[Recorded data]
(* ===== verification/RegistersArm64.v ===== *)
(** * Register round trips through the kernel, on AArch64

    The same questions as in [Registers], on the architecture whose registers are
    written as a whole note with PTRACE_SETREGSET: what write.c stores and what a
    new fill and read.c give back, for 64-bit tasks and for 32-bit ARM tasks. *)

From Stdlib Require Import ZArith Lia.
From stdpp Require Import base list numbers gmap.
From coqutil Require Import Byte Word.LittleEndianList.
From S2P Require Import Prelude Config Kernel Layout Sim Trace Vm Regset Read Write Registers.
Local Open Scope Z_scope.
Local Open Scope c_scope.

(** An AArch64 build with the note requests; its byte order is either one. *)
Class Arm64Build (c : config) : Prop := {
  arm64_arch : PINK_ARCH c = AARCH64;
  arm64_model : model c = LP64;
  arm64_getregset : PINK_HAVE_GETREGSET c = true;
  arm64_setregset : PINK_HAVE_SETREGSET c = true;
}.

#[export] Instance aarch64_linux_build : Arm64Build aarch64_linux.
Proof. done. Qed.

(** The note of a task by its width: the size, the width of a register and the
    number of general registers. *)
Definition note_size (compat : bool) : nat :=
  if compat then sizeof_arm_regs else sizeof_aarch64_regs.
Definition note_width (compat : bool) : nat := if compat then 4 else 8.
Definition note_general (compat : bool) : nat := if compat then 15 else 31.

(** The system call that the kernel is about to make for the tracee. *)
Class CallView (K : Type) : Type := { syscallno : K -> Z -> Z }.

(** ptrace(2) on AArch64: the note has the size of the task's width; a note in
    which at most one general register differs is accepted and becomes the
    tracee's, which leaves the number of the call alone; NT_ARM_SYSTEM_CALL sets the number of the call and no register; there
    is no user area to poke into. *)
Class Arm64Regs (c : config) (K : Type) `{!KernelOps K} `{!TraceeView K} `{!RegView K}
    `{!CallView K} : Prop := {
  prstatus_size k pid :
    stopped k pid -> length (prstatus k pid) = note_size (compat_task k pid);
  setregset_ok k pid base i v :
    stopped k pid -> (i < note_general (compat_task k pid))%nat ->
    let n := note_size (compat_task k pid) in
    let w := note_width (compat_task k pid) in
    take n base = set_member c (prstatus k pid) (w * i) w v ->
    exists k', sys_ptrace PTRACE_SETREGSET pid NT_PRSTATUS (DIov base (Z.of_nat n)) k
               = (SysRet 0 None, DIov base (Z.of_nat n), k') /\
      stopped k' pid /\ compat_task k' pid = compat_task k pid /\
      prstatus k' pid = take n base /\ (forall a, tmem k' pid a = tmem k pid a) /\
      syscallno k' pid = syscallno k pid;
  setregset_call k pid bs :
    stopped k pid -> length bs = 4%nat ->
    exists k', sys_ptrace PTRACE_SETREGSET pid NT_ARM_SYSTEM_CALL (DIov bs 4) k
               = (SysRet 0 None, DIov bs 4, k') /\
      stopped k' pid /\ compat_task k' pid = compat_task k pid /\
      prstatus k' pid = prstatus k pid /\ syscallno k' pid = get_member c bs 0 4;
  pokeuser_refused k pid a v :
    stopped k pid -> sys_ptrace PTRACE_POKEUSER pid a (DVal v) k = (SysRet (-1) (Some EIO), DVal v, k);
}.

Section Arm64.
Context (c : config) `{!Arm64Build c}.

Lemma arm64_bits : bits_long c = 64.
Proof. unfold bits_long, sizeof_long. by rewrite arm64_model. Qed.

Lemma arm64_regs : sizeof_regs c = sizeof_aarch64_regs.
Proof. unfold sizeof_regs. by rewrite arm64_arch. Qed.

Definition arm64_abi (compat : bool) : Z := if compat then PINK_ABI_ARM else PINK_ABI_AARCH64.

(** A register of a note, and its value as a [long]: the registers are unsigned,
    so that those of a 32-bit task are extended with zeros. *)
Definition note_reg (compat : bool) (note : list byte) (i : nat) : Z :=
  get_member c note (note_width compat * i) (note_width compat).
Definition arm64_value (compat : bool) (v : Z) : Z :=
  to_long c (v mod 2 ^ (8 * Z.of_nat (note_width compat))).

(** A register set that describes a task with the given note. *)
Definition arm64_filled (compat : bool) (note : list byte) (r : pink_regset) : Prop :=
  rs_abi r = arm64_abi compat /\ rs_iov_base r = true /\
  rs_iov_len r = Z.of_nat (note_size compat) /\ length (rs_regs r) = sizeof_regs c /\
  take (note_size compat) (rs_regs r) = note.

_Work request_: Set down the entries above once more, verbatim.

_Answer box_:
(* ===== verification/RegistersArm64.v ===== *)
(** * Register round trips through the kernel, on AArch64

    The same questions as in [Registers], on the architecture whose registers are
    written as a whole note with PTRACE_SETREGSET: what write.c stores and what a
    new fill and read.c give back, for 64-bit tasks and for 32-bit ARM tasks. *)

From Stdlib Require Import ZArith Lia.
From stdpp Require Import base list numbers gmap.
From coqutil Require Import Byte Word.LittleEndianList.
From S2P Require Import Prelude Config Kernel Layout Sim Trace Vm Regset Read Write Registers.
Local Open Scope Z_scope.
Local Open Scope c_scope.

(** An AArch64 build with the note requests; its byte order is either one. *)
Class Arm64Build (c : config) : Prop := {
  arm64_arch : PINK_ARCH c = AARCH64;
  arm64_model : model c = LP64;
  arm64_getregset : PINK_HAVE_GETREGSET c = true;
  arm64_setregset : PINK_HAVE_SETREGSET c = true;
}.

#[export] Instance aarch64_linux_build : Arm64Build aarch64_linux.
Proof. done. Qed.

(** The note of a task by its width: the size, the width of a register and the
    number of general registers. *)
Definition note_size (compat : bool) : nat :=
  if compat then sizeof_arm_regs else sizeof_aarch64_regs.
Definition note_width (compat : bool) : nat := if compat then 4 else 8.
Definition note_general (compat : bool) : nat := if compat then 15 else 31.

(** The system call that the kernel is about to make for the tracee. *)
Class CallView (K : Type) : Type := { syscallno : K -> Z -> Z }.

(** ptrace(2) on AArch64: the note has the size of the task's width; a note in
    which at most one general register differs is accepted and becomes the
    tracee's, which leaves the number of the call alone; NT_ARM_SYSTEM_CALL sets the number of the call and no register; there
    is no user area to poke into. *)
Class Arm64Regs (c : config) (K : Type) `{!KernelOps K} `{!TraceeView K} `{!RegView K}
    `{!CallView K} : Prop := {
  prstatus_size k pid :
    stopped k pid -> length (prstatus k pid) = note_size (compat_task k pid);
  setregset_ok k pid base i v :
    stopped k pid -> (i < note_general (compat_task k pid))%nat ->
    let n := note_size (compat_task k pid) in
    let w := note_width (compat_task k pid) in
    take n base = set_member c (prstatus k pid) (w * i) w v ->
    exists k', sys_ptrace PTRACE_SETREGSET pid NT_PRSTATUS (DIov base (Z.of_nat n)) k
               = (SysRet 0 None, DIov base (Z.of_nat n), k') /\
      stopped k' pid /\ compat_task k' pid = compat_task k pid /\
      prstatus k' pid = take n base /\ (forall a, tmem k' pid a = tmem k pid a) /\
      syscallno k' pid = syscallno k pid;
  setregset_call k pid bs :
    stopped k pid -> length bs = 4%nat ->
    exists k', sys_ptrace PTRACE_SETREGSET pid NT_ARM_SYSTEM_CALL (DIov bs 4) k
               = (SysRet 0 None, DIov bs 4, k') /\
      stopped k' pid /\ compat_task k' pid = compat_task k pid /\
      prstatus k' pid = prstatus k pid /\ syscallno k' pid = get_member c bs 0 4;
  pokeuser_refused k pid a v :
    stopped k pid -> sys_ptrace PTRACE_POKEUSER pid a (DVal v) k = (SysRet (-1) (Some EIO), DVal v, k);
}.

Section Arm64.
Context (c : config) `{!Arm64Build c}.

Lemma arm64_bits : bits_long c = 64.
Proof. unfold bits_long, sizeof_long. by rewrite arm64_model. Qed.

Lemma arm64_regs : sizeof_regs c = sizeof_aarch64_regs.
Proof. unfold sizeof_regs. by rewrite arm64_arch. Qed.

Definition arm64_abi (compat : bool) : Z := if compat then PINK_ABI_ARM else PINK_ABI_AARCH64.

(** A register of a note, and its value as a [long]: the registers are unsigned,
    so that those of a 32-bit task are extended with zeros. *)
Definition note_reg (compat : bool) (note : list byte) (i : nat) : Z :=
  get_member c note (note_width compat * i) (note_width compat).
Definition arm64_value (compat : bool) (v : Z) : Z :=
  to_long c (v mod 2 ^ (8 * Z.of_nat (note_width compat))).

(** A register set that describes a task with the given note. *)
Definition arm64_filled (compat : bool) (note : list byte) (r : pink_regset) : Prop :=
  rs_abi r = arm64_abi compat /\ rs_iov_base r = true /\
  rs_iov_len r = Z.of_nat (note_size compat) /\ length (rs_regs r) = sizeof_regs c /\
  take (note_size compat) (rs_regs r) = note.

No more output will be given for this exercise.